В течение недели она читала лекции, посвящённые этическим вопросам в фармацевтической и педиатрической практике, информированию больных о рисках вмешательства, этическим аспектам органного донорства и клинического применения новых технологий. Её блестящие выступления вызвали живой интерес студенческой аудитории. Думается, читателям «МГ» также будет полезно узнать об американской биоэтике из первых уст.– Профессор Илтис, что входит в обязанности директора Центра биоэтики?


– Во-первых, преподавание студентам разного уровня. Во-вторых, исследовательская работа. В-третьих, административная нагрузка. Наш центр включает не только штатных сотрудников, которые занимаются педагогической работой, но и помогает другим сотрудникам университета проводить исследования в области биоэтики. Мы организуем конференции и симпозиумы. Я также редактирую различные журналы и книги по биоэтике.

– Кого, чему и как вы учите?

– Я преподаю биоэтику как в колледже, так и в медицинской школе. Таким образом, приходит понимание того, что нужно студентам в разном возрасте и на разных этапах обучения. Среди них есть те, кто будет заниматься биоэтикой профессионально.

– Что входит в сферу ваших научных интересов?

– Прежде всего меня интересуют этические проблемы экспериментирования на людях и органного донорства.
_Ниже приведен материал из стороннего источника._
(* ===== verification/PlInode.v ===== *)
(** * features/locks: the per-inode state

    Model of the parts of xlators/features/locks/src/common.c that create and
    keep the [pl_inode_t] of an inode: [pl_inode_get], the list of domains,
    and the reference the translator holds while an inode has locks.

    The context slot of the inode is an [option pl_inode].  Every allocation
    is a boolean argument that says whether it succeeds; [inode_ctx_put]
    always finds a slot.

    Then what entrylk.c and inodelk.c have in common.  A domain keeps a list of
    held locks and a queue of waiting ones; a request is granted, put at the
    end of the queue, or refused.  [Conflict] is all the two lock classes have
    to provide; the invariant of the queue and its preservation are proved
    once against it. *)

From stdpp Require Import base list numbers strings.
From S2P Require Import Prelude LocksData.
Open Scope Z_scope.

Definition has_bits (v mask : Z) : bool := negb (Z.land v mask =? 0).

Definition pl_inode_get (calloc_ok : bool) (st_mode : Z) (ctx : option pl_inode) :
    option pl_inode :=
  match ctx with
  | Some p => Some p
  | None =>
      if calloc_ok then
        Some (mk_pl_inode [] [] []
                (has_bits st_mode S_ISGID && negb (has_bits st_mode S_IXGRP)) false)
      else None
  end.

Definition allocate_domain (calloc_ok strdup_ok : bool) (volume : string) :
    option pl_dom_list :=
  if calloc_ok then if strdup_ok then Some (mk_dom volume [] [] [] []) else None
  else None.

(** [get_domain]: the domain and the inode that has it. *)
Definition get_domain (calloc_ok strdup_ok : bool) (p : pl_inode) (volume : string) :
    option (pl_inode * pl_dom_list) :=
  match List.find (fun d => String.eqb (domain d) volume) (dom_list p) with
  | Some d => Some (p, d)
  | None =>
      match allocate_domain calloc_ok strdup_ok volume with
      | Some d => Some (set_dom_list (list_add d (dom_list p)) p, d)
      | None => None
      end
  end.

(** The code works on a [pl_dom_list_t] in place: the inode with the domain
    of [d]'s name replaced by [d]. *)
Fixpoint put_dom (d : pl_dom_list) (l : list pl_dom_list) : list pl_dom_list :=
  match l with
  | [] => []
  | d' :: l' => if String.eqb (domain d') (domain d) then d :: l' else d' :: put_dom d l'
  end.

Definition put_domain (d : pl_dom_list) (p : pl_inode) : pl_inode :=
  set_dom_list (put_dom d (dom_list p)) p.

Definition is_nil {A} (l : list A) : bool := match l with [] => true | _ => false end.

Definition __pl_inode_is_empty (p : pl_inode) : bool :=
  is_nil (ext_list p) &&
  forallb (fun d => is_nil (entrylk_list d) && is_nil (inodelk_list d)) (dom_list p).

(** [pl_update_refkeeper]: [None] when [pl_inode_get] returned NULL, which
    the function dereferences. *)
Definition pl_update_refkeeper (calloc_ok : bool) (st_mode : Z) (ctx : option pl_inode) :
    option (pl_inode * list event) :=
  match pl_inode_get calloc_ok st_mode ctx with
  | None => None
  | Some p =>
      let is_empty := __pl_inode_is_empty p in
      if is_empty && refkeeper p then Some (set_refkeeper false p, [INODE_unref])
      else if negb is_empty && negb (refkeeper p) then
        Some (set_refkeeper true p, [INODE_ref])
      else Some (p, [])
  end.

(** The domains of an inode have different names. *)
Definition doms_ok (p : pl_inode) : Prop := NoDup (map domain (dom_list p)).

(** Every domain of an inode satisfies [P]. *)
Definition Forall_dom (P : pl_dom_list -> Prop) (p : pl_inode) : Prop :=
  Forall P (dom_list p).

Lemma pl_inode_get_dom P c m ctx p :
  (forall q, ctx = Some q -> Forall_dom P q) ->
  pl_inode_get c m ctx = Some p -> Forall_dom P p.
Proof.
  unfold pl_inode_get. destruct ctx as [q|]; [intros Hq [= <-]; eauto|].
  destruct c; intros _ [= <-]. constructor.
Qed.

Lemma get_domain_elem c s p v p' d :
  get_domain c s p v = Some (p', d) -> d ∈ dom_list p' /\ domain d = v.
Proof.
  unfold get_domain. destruct (List.find _ _) eqn:Hf.
  - intros [= -> ->]. apply List.find_some in Hf as [Hin Heq%String.eqb_eq].
    by apply list_elem_of_In in Hin.
  - unfold allocate_domain. destruct c, s; intros [= <- <-]. split; [left|done].
Qed.

Lemma get_domain_dom (P : pl_dom_list -> Prop) c s p v p' d :
  get_domain c s p v = Some (p', d) -> P (mk_dom v [] [] [] []) ->
  Forall_dom P p -> Forall_dom P p' /\ P d.
Proof.
  intros Hg Hnew Hp. assert (Forall_dom P p') as Hp'.
  { unfold get_domain in Hg. destruct (List.find _ _); [by simplify_eq|].
    unfold allocate_domain in Hg. destruct c, s; simplify_eq. by constructor. }
  split; [done|]. apply get_domain_elem in Hg as [Hin _].
  unfold Forall_dom in Hp'. rewrite Forall_forall in Hp'. auto.
Qed.

Lemma put_domain_dom (P : pl_dom_list -> Prop) d p :
  Forall_dom P p -> P d -> Forall_dom P (put_domain d p).
Proof.
  unfold Forall_dom, put_domain. simpl. intros HP Hd.
  induction HP as [|d' l Hd' Hl IH]; simpl; [constructor|].
  destruct (String.eqb _ _); constructor; auto.
Qed.

Lemma put_dom_names d l : map domain (put_dom d l) = map domain l.
Proof.
  induction l as [|d' l IH]; [done|]. simpl.
  destruct (String.eqb_spec (domain d') (domain d)) as [->|]; simpl; congruence.
Qed.

Lemma is_empty_refkeeper b p : __pl_inode_is_empty (set_refkeeper b p) = __pl_inode_is_empty p.
Proof. done. Qed.

(** The reference is held exactly while a lock is. *)
Lemma update_refkeeper_spec c m ctx p ev :
  pl_update_refkeeper c m ctx = Some (p, ev) ->
  refkeeper p = negb (__pl_inode_is_empty p).
Proof.
  unfold pl_update_refkeeper. destruct (pl_inode_get c m ctx) as [q|]; [|done].
  pose proof (fun b => is_empty_refkeeper b q) as Hq.
  destruct (__pl_inode_is_empty q) eqn:He, (refkeeper q) eqn:Hr; simpl;
    intros [= <- _]; rewrite ?Hq, ?He, ?Hr; done.
Qed.

(** What [pl_update_refkeeper] leaves alone. *)
Lemma update_refkeeper_lists c m ctx p ev :
  pl_update_refkeeper c m ctx = Some (p, ev) ->
  exists q, pl_inode_get c m ctx = Some q /\ dom_list p = dom_list q /\
    ext_list p = ext_list q /\ rw_list p = rw_list q /\ mandatory p = mandatory q.
Proof.
  unfold pl_update_refkeeper. destruct (pl_inode_get c m ctx) as [q|]; [|done].
  intros Hp. exists q. split; [done|].
  destruct (__pl_inode_is_empty q), (refkeeper q); simpl in Hp; by simplify_eq.
Qed.

(** ** Held and waiting requests of a domain *)

(** The relation that keeps two locks from being held together. *)
Class Conflict (L : Type) := conflicts : L -> L -> Prop.

Section WaitQueue.
Context {L : Type} `{!Conflict L}.

(** No two held locks conflict. *)
Definition exclusive (held : list L) : Prop := pairwise (fun a b => ~ conflicts a b) held.

(** Every waiting lock has a reason to wait: a held lock, or an earlier
    waiting one, that it conflicts with. *)
Definition justified (held queue : list L) : Prop :=
  forall pre b post, queue = pre ++ b :: post -> Exists (conflicts b) (held ++ pre).

Record queue_inv (held queue : list L) : Prop := {
  qi_exclusive : exclusive held;
  qi_justified : justified held queue
}.

(** One request [b] on a domain. *)
Inductive try_step (b : L) (held queue : list L) : list L -> list L -> Prop :=
  | try_grant g :
      (forall c, conflicts g c -> conflicts b c) ->
      Forall (fun c => ~ conflicts b c) held -> try_step b held queue (g :: held) queue
  | try_wait w :
      (forall c, conflicts b c -> conflicts w c) ->
      Exists (conflicts b) (held ++ queue) -> try_step b held queue held (queue ++ [w])
  | try_refuse : try_step b held queue held queue.

Lemma justified_nil held : justified held [].
Proof. intros pre b post Heq. by destruct pre. Qed.

Lemma justified_mono held held' queue :
  (forall c, c ∈ held -> c ∈ held') -> justified held queue -> justified held' queue.
Proof.
  intros Hs Hj pre b post Heq. specialize (Hj pre b post Heq).
  apply Exists_elem in Hj as (c & Hc & ?). apply Exists_elem. exists c. split; [|done].
  rewrite elem_of_app in Hc |- *. destruct Hc; auto.
Qed.

Lemma justified_snoc held queue w :
  justified held queue -> Exists (conflicts w) (held ++ queue) -> justified held (queue ++ [w]).
Proof.
  intros Hj Hw pre b post Heq. destruct post as [|p post _] using rev_ind.
  - apply app_inj_tail in Heq as [<- <-]. done.
  - rewrite app_comm_cons, app_assoc in Heq. apply app_inj_tail in Heq as [-> _]. eauto.
Qed.

Lemma try_step_inv b held queue held' queue' :
  try_step b held queue held' queue' -> queue_inv held queue -> queue_inv held' queue'.
Proof.
  intros [g Hg Hfree|w Hw Hex|] [He Hj]; split; auto.
  - split; [|done]. eapply Forall_impl; [exact Hfree|]. intros c Hn ?. apply Hn, Hg. done.
  - eapply justified_mono, Hj. by right.
  - apply justified_snoc; [done|]. eapply Exists_impl; [exact Hex|]. auto.
Qed.

Lemma try_step_held b held queue held' queue' :
  try_step b held queue held' queue' -> forall c, c ∈ held -> c ∈ held'.
Proof. intros []; [by right|done..]. Qed.

(** The head of a justified queue waits for a held lock. *)
Lemma justified_head held b queue :
  justified held (b :: queue) -> Exists (conflicts b) held.
Proof. intros Hj. specialize (Hj [] b queue eq_refl). by rewrite app_nil_r in Hj. Qed.

(** Nobody waits at a domain in which nothing is held. *)
Lemma nobody_waits_free queue : justified [] queue -> queue = [].
Proof.
  destruct queue as [|b queue]; [done|]. intros Hj%justified_head. by apply Exists_nil in Hj.
Qed.

Lemma exclusive_sublist held held' : sublist held' held -> exclusive held -> exclusive held'.
Proof. apply pairwise_sublist. Qed.

End WaitQueue.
Кроме того, я занималась и другими вопросами. Например, медицинским туризмом, связанным с трансплантацией стволовых клеток. Или проблемой недостаточного внимания органов здравоохранения к инфекционным тропическим болезням, связанным с нищетой.

– Какие этические вопросы экспериментирования на людях вы считаете ключевыми?

– Тут две проблемы. Одна связана с появлением новых медицинских технологий, о чём я читала лекцию вашим студентам. Другая – с рутинными клиническими испытаниями. Как мы оцениваем риски для их участников и сопоставляем эти риски с потенциальной пользой? Когда мы считаем клиническое испытание достаточно безопасным? На основании чего мы полагаем, что предлагаемое лечение эффективно? Кто должен участвовать в клинических испытаниях? Как принимаются решения? Меня особенно интересуют клинические испытания в психиатрии и в педиатрии.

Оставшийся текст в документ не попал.